The Whalley Trial: Postscript

Editor’s Note: John Whalley, the former Economic Development Manager of the Cape Breton Regional Municipality (CBRM) is suing the CBRM for constructive dismissal. The case finally came to trial from 20-24 August 2018 and the Spectator was there. We’re presenting our coverage in a series of articles because the trial touched on so many issues of interest to CBRM residents. This is the final installment. (Read Part I,Part II,Part III,Part IV,Part V, Part VIPart VIIPart VIII, Part IX, Part XPart XI and Part XII)


Tony Mozvik

Tony Mozvik

The CBRM’s lawyer, Tony Mozvik, was given one final opportunity to speak and his opening line was perhaps the most memorable of the entire trial, given that it was spoken by a lawyer representing a municipality:

My friend referenced the Municipal Government Act, in spite of saying that he wasn’t going to, and that’s fine. I have a big ‘who cares?’ about the Municipal Government Act in this submission.

For a thrilling moment, I thought this was some sort of declaration that the CBRM would no longer be bound by the MGA – mutiny! But then I tuned back in to Mozvik’s discourse:

The Municipal Government Act really doesn’t have anything to do with anything at this point in time. It has nothing to do with constructive dismissal, mitigation or employment obligations and/or mitigation. It is simply a mechanism to highlight what I would say is the principal of ‘No good deed goes unpunished.’

The mayor, being a good guy, sent out word to [Whalley], after he resigned saying that, ‘You know, you can come back’ through Ms. Walsh. And what they do is they try to turn it on its face, by saying he had no authority to do that.

Now, it was a simple comment, a reaching out, obviously something would have had to happen if Mr. Whalley took him up on it. The mayor didn’t say he had a job or he was going to give him a job personally, everybody knows the mayor can’t hire or fire something.
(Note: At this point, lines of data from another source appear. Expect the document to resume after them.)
(** The delete requests of the stages after classification are for ids
    that read "inactive" when classification ended. *)
Lemma after_classification_deletes argv classify w x :
  let w1 := snd (classify w) in
  In (DeleteSearch x)
    (issued (snd (after_classification remote argv classify w))) ->
  In (DeleteSearch x) (issued w1) \/ get (ledger w1) x = Some "inactive".
Proof.
  cbv zeta.
  destruct (settles classify w) as [r [w1 [Hc [->|[e ->]]]]]; rewrite Hc;
    simpl.
  - destruct (writeFile_error remote) as [e|] eqn:He.
    + rewrite (@after_classification_write_fails remote argv classify w
                 _ _ He Hc).
      simpl. tauto.
    + rewrite (@after_classification_ok remote argv classify w _ He Hc).
      rewrite (proj2 (report_ledger _)). simpl.
      unfold deleteStreams. destruct (dryRun argv); simpl; [tauto|].
      rewrite batchDeleteStreams_run. simpl.
      rewrite forEach_deleted_issued, in_app_iff, in_map_iff. simpl.
      intros [H|[i [Hi Hin]]]; [now left|]. right.
      injection Hi as ->. apply concat_split_incl in Hin.
      now apply in_streamIdsToBeDeleted in Hin.
  - rewrite (@after_classification_rejected remote argv classify w _ _ Hc).
    simpl. tauto.
Qed.

(** *** Keys *)

Lemma keys_set_present o k v :
  get o k <> None -> keys (set o k v) = keys o.
Proof.
  intros H. unfold set. apply has_true_iff in H. rewrite H.
  apply keys_update.
Qed.

Lemma forEach_deleted_one_keys xs w :
  (forall i, In i xs -> In i (keys (ledger w))) ->
  keys (ledger (forEach xs (deleted_one remote) w)) = keys (ledger w).
Proof.
  revert w. induction xs as [|x xs IH]; intros w H; simpl; [reflexivity|].
  assert (Hx : keys (ledger (deleted_one remote x w)) = keys (ledger w)).
  { unfold deleted_one. destruct (confirmed remote x); simpl; [|reflexivity].
    apply keys_set_present. apply in_keys_iff. apply H. now left. }
  rewrite IH; [exact Hx|]. intros i Hi. rewrite Hx. apply H. now right.
Qed.

Lemma deleted_keys batch w :
  (forall i, In i batch -> In i (keys (ledger w))) ->
  keys (ledger (deleted remote batch w)) = keys (ledger w).
Proof.
  intros H. unfold deleted.
  destruct (settle_all _); simpl; now apply forEach_deleted_one_keys.
Qed.

Lemma forEach_deleted_keys batches w :
  (forall i, In i (concat batches) -> In i (keys (ledger w))) ->
  keys (ledger (forEach batches (deleted remote) w)) = keys (ledger w).
Proof.
  revert w. induction batches as [|b bs IH]; intros w H; simpl;
    [reflexivity|].
  assert (Hb : keys (ledger (deleted remote b w)) = keys (ledger w)).
  { apply deleted_keys. intros i Hi. apply H. simpl. apply in_or_app.
    now left. }
  rewrite IH; [exact Hb|]. intros i Hi. rewrite Hb. apply H. simpl.
  apply in_or_app. now right.
Qed.

(** *** Statuses *)

Lemma recognised_empty : recognised empty.
Proof. intros k s H. discriminate. Qed.

Lemma batchCheckStreamStatuses_recognised ids w :
  recognised (ledger w) ->
  recognised (ledger (snd (batchCheckStreamStatuses remote ids w))).
Proof.
  intros H k s. rewrite batchCheckStreamStatuses_run. simpl.
  destruct (forEach_checked_cases (split ids None None) w k)
    as [->|[_ [->|[->|[-> _]]]]]; intros E.
  - now apply (H k).
  - injection E as <-. auto.
  - discriminate.
  - injection E as <-. auto.
Qed.

Lemma deleteStreams_recognised argv w :
  recognised (ledger w) ->
  recognised (ledger (snd (deleteStreams remote argv w))).
Proof.
  intros H k s. unfold deleteStreams.
  destruct (dryRun argv); [apply H|].
  rewrite batchDeleteStreams_run. simpl. rewrite forEach_deleted_get.
  destruct (existsb _ _); intros E; [injection E as <-; auto|].
  now apply (H k).
Qed.

Lemma after_classification_recognised argv classify (P : World -> Prop) :
  triple P classify (fun w => recognised (ledger w)) ->
  triple P (after_classification remote argv classify)
    (fun w => recognised (ledger w)).
Proof.
  intros Hc.
  assert (Hstore : forall a : unit,
            triple (fun w => recognised (ledger w))
              (storeStreamStatus remote)
              (fun w => recognised (ledger w))).
  { intros _ w H. cbv beta.
    now rewrite (proj1 (storeStreamStatus_ledger remote w)). }
  unfold after_classification.
  apply catch_triple; [|intros e w H; exact H].
  apply then_triple;
    [apply then_triple; [apply then_triple; [apply then_triple|]|]|];
    try assumption.
  - intros _ w H. now apply deleteStreams_recognised.
  - intros _ w H. cbv beta. now rewrite (proj1 (report_ledger w)).
Qed.

End Ledger.
End LedgerFacts.

Section SafetyClaims.
Import JsObject JsObjectFacts PromiseFacts Batcher BatcherFacts Script.
Import ScriptFacts RunFacts StageFacts WfFacts LedgerFacts JSONFacts.

Variable remote : Remote.

Lemma resumed_classification_loaded w text o :
  file w = Some text -> JSON.parse text = Some o ->
  resumed_classification remote w = checkUnknown remote (with_ledger o w).
Proof.
  intros Hf Hp. unfold resumed_classification, then_.
  now rewrite (getStreamStatus_loads _ Hf Hp).
Qed.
The mayor knows that.

(Given that CBRM CAO Marie Walsh had testified earlier that the mayor had, in fact, hired staffers who reported directly to him, I think this last point is debatable, but I am no lawyer.)
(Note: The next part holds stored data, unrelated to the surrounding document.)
Lemma for_each_ok {A} (f : A → res ()) l :
  for_each f l = Ok () ↔ Forall (fun x => f x = Ok ()) l.
Proof.
  induction l as [|x l IH]; simpl; [by split|].
  rewrite Forall_cons, <-IH. destruct (f x) as [[]| |]; naive_solver.
Qed.
Lemma for_each_is_ok {A} (f : A → res ()) l :
  is_ok (for_each f l) = forallb (fun x => is_ok (f x)) l.
Proof. induction l as [|x l IH]; simpl; [done|]. by destruct (f x). Qed.
Lemma for_each_ext {A} (f g : A → res ()) l :
  (∀ x, x ∈ l → f x = g x) → for_each f l = for_each g l.
Proof.
  induction l as [|x l IH]; intros H; simpl; [done|].
  rewrite (H x) by set_solver. destruct (g x); auto. apply IH. set_solver.
Qed.
Lemma for_each_map {A B} (h : A → B) (f : B → res ()) l :
  for_each f (h <$> l) = for_each (fun x => f (h x)) l.
Proof. induction l as [|x l IH]; simpl; [done|]. by destruct (f (h x)). Qed.
Lemma for_each_no_panic {A} (f : A → res ()) l :
  (∀ x, x ∈ l → no_panic (f x)) → no_panic (for_each f l).
Proof.
  induction l as [|x l IH]; intros H m; simpl; [done|].
  destruct (f x) eqn:E; [|done|].
  - apply IH. set_solver.
  - edestruct (H x); eauto. set_solver.
Qed.
Lemma res_map_ok {A B} (f : A → res B) l ys :
  res_map f l = Ok ys ↔ Forall2 (fun x y => f x = Ok y) l ys.
Proof.
  revert ys. induction l as [|x l IH]; intros ys; simpl.
  - split; [by intros [= <-]|by intros ->%Forall2_nil_inv_l].
  - split.
    + destruct (f x) eqn:E; simpl; try done.
      destruct (res_map f l) eqn:E'; simpl; try done.
      intros [= <-]. constructor; [done|]. by apply IH.
    + intros (y & ys' & Hy & Hys & ->)%Forall2_cons_inv_l.
      rewrite Hy. simpl. apply IH in Hys. by rewrite Hys.
Qed.
Lemma res_map_total {A B} (f : A → B) l : res_map (fun x => Ok (f x)) l = Ok (f <$> l).
Proof. induction l as [|x l IH]; simpl; [done|]. by rewrite IH. Qed.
Mozvik used his final minutes to argue that Whalley had other responsibilities than the port, that he was one of a number of people who worked on the port file, that the concerns he’d raised about the McKeil deal were answered by the Regional Solicitor and the Department of Municipal Affairs, that Whalley had known responsibility for the port was going to be transferred to the new port corporation, that there was no evidence of Whalley experiencing “psychological difficulties” or seeking “psychological help” after he resigned, that after 18 years on the job it took Whalley only an hour to resign and that believing in the existence of a contract other than the letter of hire was like “watching a movie” and being asked to “suspend belief.” (By which I presume he meant, “suspend disbelief,” otherwise, he must be an awful person to watch movies with.)

And then, the defense rested.


Last words

Appropriately, the final words were those of Justice Patrick Murray, who had a couple of questions for each of the lawyers.

Murray asked Mitchell if he should consider the Parol Evidence Rule in determining the terms of Whalley’s contract.

In Canada (according to Duhaime’s Encyclopedia of Law), the Alberta Court of Appeal described the rule this way in Gainers Inc. v. Pocklington Financial Corporation:

When the deal is complete in the written contracts…., other evidence (parol evidence) is inadmissible to vary or contradict a clear written contract.

Mitchell, in response, maintained that there were three different kinds of contracts (entirely written, entirely oral and some combination of written and oral) and pointed Justice Murray to Sattva Capital Corp. v. Creston Moly Corp, which he clearly felt had some relevance to Whalley’s case, but as he didn’t have time to elaborate on just how it related to Whalley’s case, there’s nothing more I can say about it.

Having posed his questions, Justice Murray thanked everyone for participating in the trial and said he would hand down his decision in a timely manner, although he declined to set a date, saying only that he would release it when he’s ready and when he’s comfortable with releasing it.

And with that, court was adjourned.

Featured photo: Justice Patrick Murray, for the record, did not use a gavel. I have taken some artistic license with the photo.